Nanoscale rearrangement of APP organization as a therapeutic target for Alzheimer's disease.

Despite the importance of canonical processing of Amyloid Precursor Protein at synapses as a major risk factor for the development of Alzheimer's Disease, there have been very little progress on designing effective therapeutic paradigms targeting it. Majority of the drugs developed or under clinical evaluation focus on the clearance of the detrimental proteoforms or secretases involved in the proteolysis of APP. The lack of interventions targeting APP is in part due to the lack of information in understanding the fine organization of APP and the chemical map of its association with subsynaptic functional zones of the synapse. The recent advances to evaluate the molecular organization of synapses allows us to readdress the need for designing tools to target the full-length APP. Here, we describe the potential role of nanoscale segregation of synaptic APP and how this organization influences the local processing of APP in different subsynaptic compartments opening avenues for early intervention strategies.
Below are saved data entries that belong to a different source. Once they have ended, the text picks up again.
Section Install.
Context (uid : Z) (temporary : string) (l : Lifecycle) (before : System) (apart : lc_PlistPath l <> temporary).
Definition file_at (path : string) (s : System) : option string := dk_Files (sy_Disk s) !! path.
(** What launchd reads for a path: the path when XML has its characters, and
    otherwise the path with U+FFFD for those it has not. *)
Definition read_as (path read : string) : Prop := (xml_text path -> read = path) /\ read = readable path.
(** launchd reads the service that was meant, and the list was checked. *)
Definition installed (s : System) : Prop :=
  (exists text executable config log, file_at (lc_PlistPath l) s = Some text
     /\ plist_strings text = [serviceLabel; executable; "serve"; "--config"; config; "Background"; log; log]
     /\ read_as (lc_Executable l) executable /\ read_as (lc_ConfigPath l) config /\ read_as (lc_LogPath l) log)
  /\ ["plutil"; "-lint"; temporary] ∈ sy_Commands s.
Definition untouched (s : System) : Prop := file_at (lc_PlistPath l) s = file_at (lc_PlistPath l) before.
Definition loaded (s : System) : Prop := last (sy_Commands s) = Some ["launchctl"; "bootstrap"; domain uid; lc_PlistPath l].
Let either (s : System) : Prop := untouched s \/ installed s.
Let stored (s : System) : Prop := untouched s /\ file_at temporary s = Some (plist l).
We envision the need to design smart molecules which would interfere with the real-time chemical composition and physical properties of APP at nanoscale. These tools could alter the balance of proteoforms generated and/or enhance the proteolysis by selective secretases to reduce the toxic products formed through amyloidogenic pathway. We believe that such an approach would be rational to treat or delay the onset of neurodegenerative diseases like AD.